Collected data entries
▽

(* ===== verification/HostSecurity.v ===== *)
(** * Host security evidence (host_security.py)

    The preflight over evidence collected outside: the WSL configuration read
    with [configparser], checks, the network policy and the lifecycle runs. *)

From stdpp Require Import sorting.
From S2P Require Import Prelude PyValue PyText CanaryBoundary.
#[local] Open Scope Z_scope.

(** ** [ConfigParser(interpolation=None).read_string]

    Text is a list of code points.  The parser is strict: a second section or
    option of the same name is an error; an error of syntax is raised at the end
    of the text.  Option names are folded as far as the required names can be
    told apart: A to Z, and the Kelvin sign. *)
Definition Text := list N.
Definition strip_left (t : Text) : Text := (fix go t := match t with n :: t' => if py_is_space n then go t' else t | [] => [] end) t.
Definition strip_right (t : Text) : Text := rev (strip_left (rev t)).
Definition strip_text (t : Text) : Text := strip_right (strip_left t).
Definition lower_point (n : N) : N :=
  if (65 <=? n)%N && (n <=? 90)%N then (n + 32)%N else if (n =? 8490)%N then 107%N else n.
Definition lower_text (t : Text) : Text := lower_point <$> t.
(** The lines, without their ends. *)
Fixpoint lines_of (t : Text) : list Text :=
  match t with
  | [] => []
  | n :: t' =>
      if (n =? 10)%N then [] :: lines_of t'
      else match lines_of t' with [] => [[n]] | l :: ls => (n :: l) :: ls end
  end.
Fixpoint indent_of (t : Text) : nat := match t with n :: t => if py_is_space n then S (indent_of t) else 0%nat | [] => 0%nat end.

(** [\[(?P<header>.+)\]]: up to the last bracket. *)
Fixpoint before_last (n : N) (t : Text) : option Text :=
  match t with
  | [] => None
  | m :: t' => match before_last n t' with Some u => Some (m :: u) | None => if (m =? n)%N then Some [] else None end
  end.
Definition section_header (value : Text) : option Text :=
  match value with
  | n :: m :: t => if (n =? 91)%N then (λ u, m :: u) <$> before_last 93 t else None
  | _ => None
  end.
(** The pattern of an option: its name ends at the first equals sign or colon. *)
Fixpoint split_delimiter (t : Text) : option (Text * Text) :=
  match t with
  | [] => None
  | n :: t => if (n =? 61)%N || (n =? 58)%N then Some ([], t) else (λ p, (n :: p.1, p.2)) <$> split_delimiter t
  end.

Inductive ConfigError := MissingSectionHeaderError | DuplicateSectionError | DuplicateOptionError | ParsingError.
Definition config_error_name (e : ConfigError) : string :=
  match e with
  | MissingSectionHeaderError => "MissingSectionHeaderError" | DuplicateSectionError => "DuplicateSectionError"
  | DuplicateOptionError => "DuplicateOptionError" | ParsingError => "ParsingError"
  end.

(** Lines of the value of an option of a section, the last one first. *)
Definition Options := list (Text * Text * list Text).
Record Config := {
  cf_options : Options; cf_sections : list Text; cf_section : option Text; cf_option : option Text; cf_indent : nat; cf_broken : bool;
}.
Definition no_config : Config :=
  {| cf_options := []; cf_sections := []; cf_section := None; cf_option := None; cf_indent := 0; cf_broken := false |}.
Definition DEFAULT_SECTION : Text := code_points "DEFAULT".
Definition is_option (section option : Text) (o : Text * Text * list Text) : bool := bool_decide (o.1 = (section, option)).
Definition has_option (section option : Text) (os : Options) : bool := existsb (is_option section option) os.
Definition add_line (section option line : Text) (os : Options) : Options :=
  List.map (λ o, if is_option section option o then (o.1, line :: o.2) else o) os.
Definition continue_with (c : Config) (section option line : Text) : Config :=
  {| cf_options := add_line section option line (cf_options c); cf_sections := cf_sections c; cf_section := cf_section c;
     cf_option := cf_option c; cf_indent := cf_indent c; cf_broken := cf_broken c |}.
(** An option is set, and continued, only while its name is not empty. *)
Definition open_option (c : Config) : option (Text * Text) :=
  match cf_section c, cf_option c with Some s, Some (n :: o) => Some (s, n :: o) | _, _ => None end.

Definition read_section (c : Config) (indent : nat) (name : Text) : Config + ConfigError :=
  let enter sections := inl {| cf_options := cf_options c; cf_sections := sections; cf_section := Some name; cf_option := None;
                               cf_indent := indent; cf_broken := cf_broken c |} in
  if bool_decide (name = DEFAULT_SECTION) then enter (cf_sections c)
  else if bool_decide (name ∈ cf_sections c) then inr DuplicateSectionError
  else enter (name :: cf_sections c).
Definition read_option (c : Config) (indent : nat) (section value : Text) : Config + ConfigError :=
  match split_delimiter value with
  | None =>
      inl {| cf_options := cf_options c; cf_sections := cf_sections c; cf_section := cf_section c; cf_option := cf_option c;
             cf_indent := indent; cf_broken := true |}
  | Some (name, rest) =>
      let name := lower_text (strip_right name) in
      if has_option section name (cf_options c) then inr DuplicateOptionError
      else inl {| cf_options := (section, name, [strip_text rest]) :: cf_options c; cf_sections := cf_sections c; cf_section := cf_section c;
                  cf_option := Some name; cf_indent := indent; cf_broken := cf_broken c || bool_decide (name = []) |}
  end.
Definition read_line (c : Config) (line : Text) : Config + ConfigError :=
  let value := strip_text line in
  let comment := match value with n :: _ => (n =? 35)%N || (n =? 59)%N | [] => false end in
  match value, comment, open_option c with
  | [], _, Some (section, option) => inl (continue_with c section option [])
  | [], _, None | _, true, _ => inl c
  | _, false, Some (section, option) =>
      if (cf_indent c <? indent_of line)%nat then inl (continue_with c section option value)
      else match section_header value with
           | Some name => read_section c (indent_of line) name
           | None => read_option c (indent_of line) section value
           end
  | _, false, None =>
      match section_header value, cf_section c with
      | Some name, _ => read_section c (indent_of line) name
      | None, None => inr MissingSectionHeaderError
      | None, Some section => read_option c (indent_of line) section value
      end
  end.
Fixpoint read_lines (c : Config) (lines : list Text) : Config + ConfigError :=
  match lines with
  | [] => if cf_broken c then inr ParsingError else inl c
  | line :: lines => match read_line c line with inl c => read_lines c lines | inr e => inr e end
  end.
Definition read_string (text : string) : Config + ConfigError := read_lines no_config (lines_of (code_points text)).

(** ["\n".join(value).rstrip()] *)
Fixpoint join_lines (ls : list Text) : Text := match ls with [] => [] | [l] => l | l :: ls => l ++ 10%N :: join_lines ls end.
Definition option_value (section name : Text) (c : Config) : option Text :=
  (λ o, strip_right (join_lines (rev o.2))) <$> List.find (is_option section name) (cf_options c).
(** [parser.get(section, option, fallback=None)]: the defaults stand behind every
    section that exists. *)
Definition config_get (section name : string) (c : Config) : option Text :=
  let s := code_points section in
  let o := lower_text (code_points name) in
  if bool_decide (s ∈ cf_sections c) || bool_decide (s = DEFAULT_SECTION)
  then match option_value s o c with Some v => Some v | None => option_value DEFAULT_SECTION o c end
  else None.

(** ** The WSL configuration *)

Definition REQUIRED_WSL_SETTINGS : list (string * string * string) :=
  [("automount", "enabled", "false"); ("automount", "mountfstab", "false"); ("interop", "enabled", "false");
   ("interop", "appendwindowspath", "false")].
Definition has_setting (c : Config) (setting : string * string * string) : bool :=
  let '(section, option, expected) := setting in
  match config_get section option c with
  | Some actual => bool_decide (lower_text (strip_text actual) = code_points expected)
  | None => false
  end.
(** The text of a blocker ends before the representation of the value found. *)
Definition validate_wsl_conf (text : pyval) : list string :=
  let read s :=
    match read_string s with
    | inr e => ["wsl-config-unparseable:" +:+ config_error_name e]
    | inl c => concat ((λ setting, block_if (negb (has_setting c setting))
                          ("wsl-config:" +:+ setting.1.1 +:+ "." +:+ setting.1.2 +:+ "=")) <$> REQUIRED_WSL_SETTINGS)
    end in
  match text with
  | VStr s => read s
  | VNone => read ""
  | _ => ["wsl-config-unparseable:TypeError"]
  end.

(** ** Network policy and lifecycle runs *)

Definition BLOCKED_NETWORK_CIDRS : list string :=
  ["10.0.0.0/8"; "100.64.0.0/10"; "169.254.0.0/16"; "172.16.0.0/12"; "192.168.0.0/16"; "fc00::/7"; "fe80::/10"].
Definition NETWORK_FLAGS : list string :=
  ["default_deny"; "management_separated"; "proxy_only_egress"; "private_dns_fail_closed"; "loaded_before_registration";
   "windows_reboot_verified"; "wsl_reboot_verified"].
Definition REQUIRED_SERVICES : list string :=
  ["windows-host"; "management"; "reviewer"; "control"; "deploy"; "local-sockets"; "container-api"].
(** A list of texts that holds all the required ones. *)
Definition text_list (v : pyval) : option (list string) :=
  match v with VList l => mapM text_of l | _ => None end.
Definition lists_all (required : list string) (v : pyval) : bool :=
  match text_list v with Some l => subset_of required l | None => false end.
(** [value[field] is not True], blocked under a prefix. *)
Definition untrue_blockers (prefix : string) (d : dict) (fields : list string) : list string :=
  concat ((λ f, block_if (negb (is_true (dget f d))) (prefix +:+ f)) <$> fields).

Definition evaluate_network_policy (value : pyval) : list string :=
  match value with
  | VDict d =>
      if negb (same_set (dkeys d) (NETWORK_FLAGS ++ ["denied_cidrs"; "denied_service_classes"])) then ["network-policy-schema"]
      else untrue_blockers "network-policy:" d NETWORK_FLAGS
           ++ block_if (negb (lists_all BLOCKED_NETWORK_CIDRS (dget "denied_cidrs" d))) "network-policy:blocked-cidrs"
           ++ block_if (negb (lists_all REQUIRED_SERVICES (dget "denied_service_classes" d))) "network-policy:service-canaries"
  | _ => ["network-policy-schema"]
  end.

△

• _Task details_: What do the lines above say from the one containing "cf_options := add_line" down to the one containing "Definition open_option (c"? Return them exactly, both end lines included, and only them.

• _Answer space_:
  {| cf_options := add_line section option line (cf_options c); cf_sections := cf_sections c; cf_section := cf_section c;
     cf_option := cf_option c; cf_indent := cf_indent c; cf_broken := cf_broken c |}.
(** An option is set, and continued, only while its name is not empty. *)
Definition open_option (c : Config) : option (Text * Text) :=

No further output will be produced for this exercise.